Stored data:
Record Page := {
  model : option MobileNet;
  predictions : list Prediction;
  isLoading : bool;
  error : string;
  tensors : gset nat;          (* tensors created and not disposed *)
  next_tensor : nat;
  console : list LogEntry
}.

Definition setModel (m : option MobileNet) : M Page unit :=
  modify (fun h => {| model := m; predictions := predictions h; isLoading := isLoading h;
                      error := error h; tensors := tensors h; next_tensor := next_tensor h;
                      console := console h |}).

Definition setPredictions (l : list Prediction) : M Page unit :=
  modify (fun h => {| model := model h; predictions := l; isLoading := isLoading h;
                      error := error h; tensors := tensors h; next_tensor := next_tensor h;
                      console := console h |}).

Definition setIsLoading (b : bool) : M Page unit :=
  modify (fun h => {| model := model h; predictions := predictions h; isLoading := b;
                      error := error h; tensors := tensors h; next_tensor := next_tensor h;
                      console := console h |}).

Definition setError (e : string) : M Page unit :=
  modify (fun h => {| model := model h; predictions := predictions h; isLoading := isLoading h;
                      error := e; tensors := tensors h; next_tensor := next_tensor h;
                      console := console h |}).

Definition console_log (e : LogEntry) : M Page unit :=
  modify (fun h => {| model := model h; predictions := predictions h; isLoading := isLoading h;
                      error := error h; tensors := tensors h; next_tensor := next_tensor h;
                      console := console h ++ [e] |}).

Definition msg_model_failed : string :=
  "Error al cargar el modelo de IA. Por favor, recarga la página.".

(** Lines 20-31; [ready] and [loaded] are how [tf.ready()] and
    [mobilenet.load()] settle. *)
Definition loadModel (ready : JsError + unit) (loaded : JsError + MobileNet) : M Page unit :=
  try_catch
    (settle ready ;;
     do loadedModel <- settle loaded ;
     setModel (Some loadedModel) ;;
     setIsLoading false)
    (fun _ =>
       console_log (console_error "Error loading model:") ;;
       setError msg_model_failed ;;
       setIsLoading false).

(** [tf.browser.fromPixels(imageData)]: a new tensor, unless the call throws. *)
Definition fromPixels (imageData : Sampling.ImageData) (pixels : JsError + unit) : M Page nat :=
  settle pixels ;;
  do t <- gets next_tensor ;
  modify (fun h => {| model := model h; predictions := predictions h; isLoading := isLoading h;
                      error := error h; tensors := {[t]} ∪ tensors h; next_tensor := S t;
                      console := console h |}) ;;
  ret t.

(** [tensor.dispose()] *)
Definition dispose (t : nat) : M Page unit :=
  modify (fun h => {| model := model h; predictions := predictions h; isLoading := isLoading h;
                      error := error h; tensors := tensors h ∖ {[t]};
                      next_tensor := next_tensor h; console := console h |}).

(** Lines 36-54; [pixels] and [classified] are how [fromPixels] and
    [model.classify] end.  The callback is rebuilt whenever [model] changes
    ([useCallback]), so the model it tests is the one the page holds. *)
Definition processFrame (imageData : Sampling.ImageData)
    (pixels : JsError + unit) (classified : JsError + list Prediction) : M Page unit :=
  do m <- gets model ;
  match m with
  | None => ret tt
  | Some _ =>
      try_catch
        (do tensor <- fromPixels imageData pixels ;
         do found <- settle classified ;
         dispose tensor ;;
         setPredictions found)
        (fun _ => console_log (console_error "Error processing frame:"))
  end.

(** Lines 56-118. *)
Inductive View :=
| ErrorView (message : string)
| LoadingView
| MainView (rows : list Prediction).   (* the camera, and the list or its placeholder *)

Definition render (h : Page) : View :=
  if decide (error h = "") then
    if isLoading h then LoadingView else MainView (predictions h)
  else ErrorView (error h).

(** [useState(null)], [useState([])], [useState(true)], [useState('')]. *)
Definition initial : Page :=
  {| model := None; predictions := []; isLoading := true; error := "";
     tensors := ∅; next_tensor := 0; console := [] |}.

(** One frame handed to [processFrame], with what the library does with it. *)
Record Frame := {
  image : Sampling.ImageData;
  pixels : JsError + unit;
  classified : JsError + list Prediction
}.

Definition frames (fs : list Frame) (h : Page) : Page :=
  foldl (fun h' f => snd (processFrame (image f) (pixels f) (classified f) h')) h fs.

(** The classification of a frame, when it got one. *)
Definition found (f : Frame) : option (list Prediction) :=
  match pixels f, classified f with
  | inr _, inr l => Some l
  | _, _ => None
  end.

(** A frame whose tensor was created and whose classification failed. *)
Definition lost (f : Frame) : bool :=
  match pixels f, classified f with
  | inr _, inl _ => true
  | _, _ => false
  end.

(** Tensor handles are handed out in increasing order. *)
Definition tensors_fresh (h : Page) : Prop :=
  forall t, t ∈ tensors h -> t < next_tensor h.

End Home.

(** ** Sample platforms, worlds and pages *)

(** A device with a camera and a browser without [navigator.permissions]. *)
Definition plain_platform : Platform :=
  {| devices := inr [ {| kind := audioinput |}; {| kind := videoinput |} ];
     permissions := None;
     acquisition := Resolved 1;
     rerender := true |}.

(** A browser whose permission query does not know the name 'camera'. *)
Definition strict_platform : Platform :=
  {| devices := inr [ {| kind := videoinput |} ];
     permissions := Some (inl {| err_name := "TypeError" |});
     acquisition := Resolved 1;
     rerender := true |}.

Definition saved_denied : gmap string string := {[ "cameraPermission" := "denied" ]}.

(** The component on its prompt panel, and running with a granted camera. *)
Definition prompt_world : World := snd (mount plain_platform ∅ true true).
Definition running_world : World := snd (mount granted_platform ∅ true true).

(** The page once the model has loaded. *)
Definition loaded_page : Home.Page :=
  snd (Home.loadModel (inr tt) (inr Home.loaded_model) Home.initial).

Definition blank_image : Sampling.ImageData :=
  {| Sampling.width := 1; Sampling.height := 1; Sampling.data := [0; 0; 0; 255] |}.

Definition ladybird : list Home.Prediction :=
  [ {| Home.className := "ladybug"; Home.probability := {| Home.bits := 4606281698874543309 |} |} ].

Definition sample_frames : list Home.Frame :=
  [ {| Home.image := blank_image; Home.pixels := inr tt; Home.classified := inr ladybird |};
    {| Home.image := blank_image; Home.pixels := inr tt;
       Home.classified := inl {| err_name := "Error" |} |};
    {| Home.image := blank_image; Home.pixels := inl {| err_name := "Error" |};
       Home.classified := inr [] |} ].

(** The buffer a tick reads from a video. *)
Definition snapshot (video : Sampling.VideoState) : Sampling.ImageData :=
  {| Sampling.width := Sampling.videoWidth video;
     Sampling.height := Sampling.videoHeight video;
     Sampling.data := picture video |}.

(** What the callbacks of one animation frame hand to [onFrame], one buffer
    per callback. *)
Definition sampled (video : Sampling.VideoState) (loops : nat) : list Sampling.ImageData :=
  if decide (Sampling.readyState video = Sampling.HAVE_ENOUGH_DATA)
  then repeat (snapshot video) loops else [].

(** * Verification *)

Local Open Scope list_scope.

(** * Part I: the code runs to its closed forms *)

Lemma forEach_track_stop l w :
  forEach l track_stop w =
  (inr tt, with_browser (fun b => put_tracks (ended_all l (tracks b)) b) w).
Proof.
  revert w. induction l as [|t l IH]; intros w.
  - destruct w as [c b]; destruct b; reflexivity.
  - simpl. unfold bind at 1. unfold track_stop at 1, modify. rewrite IH.
    destruct w as [c b]; destruct b; reflexivity.
Qed.

Lemma stopCurrentStream_run w : stopCurrentStream w = (inr tt, released w).
Proof.
  unfold stopCurrentStream, released, bind, gets.
  destruct (streamRef (cam w)) as [s|]; [|reflexivity].
  rewrite forEach_track_stop. reflexivity.
Qed.

Lemma begin_run w : requestCameraPermission_begin w = (inr tt, begun w).
Proof.
  unfold requestCameraPermission_begin, bind. rewrite stopCurrentStream_run. reflexivity.
Qed.

Lemma await_run r w : await r w = (inr tt, awaited r w).
Proof. destruct r; reflexivity. Qed.

Lemma save_permission_run v w : save_permission v w = (inr tt, after_save v w).
Proof.
  unfold save_permission, try_catch, localStorage_setItem, bind, log_call, modify, gets.
  unfold after_save. destruct w as [c [ls rd wr tr nt st co ca pl]].
  destruct wr; reflexivity.
Qed.

Lemma request_failed_run e w : request_failed e w = (inr tt, failed e w).
Proof.
  unfold request_failed, failed, bind, console_log, modify.
  case_decide.
  - unfold setPermissionStatus, setError, bind, modify.
    rewrite save_permission_run. reflexivity.
  - reflexivity.
Qed.

Lemma request_succeeded_run s w : request_succeeded s w = (inr tt, succeeded s w).
Proof.
  unfold request_succeeded, succeeded, bind, modify, gets.
  destruct w as [[v c s0 e a p] b]. destruct v as [v|]; [|reflexivity].
  unfold attach_stream, setPermissionStatus, setError, modify.
  cbn [videoRef cam with_cam put_streamRef]. rewrite save_permission_run. reflexivity.
Qed.

Lemma resume_run r o w :
  requestCameraPermission_resume r o w = (inr tt, resumed r o w).
Proof.
  unfold requestCameraPermission_resume, resumed, try_catch, bind.
  rewrite await_run. destruct o as [n|e]; simpl.
  - unfold bind, gets, modify, ret. rewrite request_succeeded_run. reflexivity.
  - apply request_failed_run.
Qed.

Lemma request_split r o w :
  requestCameraPermission r o w =
  requestCameraPermission_resume r o (snd (requestCameraPermission_begin w)).
Proof.
  unfold requestCameraPermission, requestCameraPermission_resume, try_catch.
  rewrite begin_run. unfold bind at 1. rewrite stopCurrentStream_run.
  unfold bind at 1. unfold getUserMedia_request, log_call, modify. reflexivity.
Qed.

Lemma request_run r o w :
  requestCameraPermission r o w = (inr tt, resumed r o (begun w)).
Proof. rewrite request_split, begin_run. apply resume_run. Qed.

(** * Part II: facts about the closed forms *)

Lemma awaited_browser r w : browser (awaited r w) = browser w.
Proof. destruct r; reflexivity. Qed.

Lemma awaited_state r w :
  streamRef (cam (awaited r w)) = streamRef (cam w) /\
  error (cam (awaited r w)) = error (cam w) /\
  isCameraAvailable (cam (awaited r w)) = isCameraAvailable (cam w) /\
  permissionStatus (cam (awaited r w)) = permissionStatus (cam w).
Proof.
  destruct r; [|auto]. unfold awaited, commit, attach_refs. cbn [cam with_cam].
  destruct (render (cam w)); auto.
Qed.

Lemma released_browser w :
  browser (released w) =
  put_tracks (match streamRef (cam w) with
              | Some s => ended_all (stream_tracks s) (tracks (browser w))
              | None => tracks (browser w)
              end) (browser w).
Proof.
  unfold released. destruct w as [c b]. simpl. destruct (streamRef c); [reflexivity|].
  destruct b; reflexivity.
Qed.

■ EXERCISE AIM:
Using the data above, print exactly the lines from the line that contains "Definition frames (fs" through the line that contains "(** A frame", with both included.

■ RESULT OF THE EXERCISE:
Definition frames (fs : list Frame) (h : Page) : Page :=
  foldl (fun h' f => snd (processFrame (image f) (pixels f) (classified f) h')) h fs.

(** The classification of a frame, when it got one. *)
Definition found (f : Frame) : option (list Prediction) :=
  match pixels f, classified f with
  | inr _, inr l => Some l
  | _, _ => None
  end.

(** A frame whose tensor was created and whose classification failed. *)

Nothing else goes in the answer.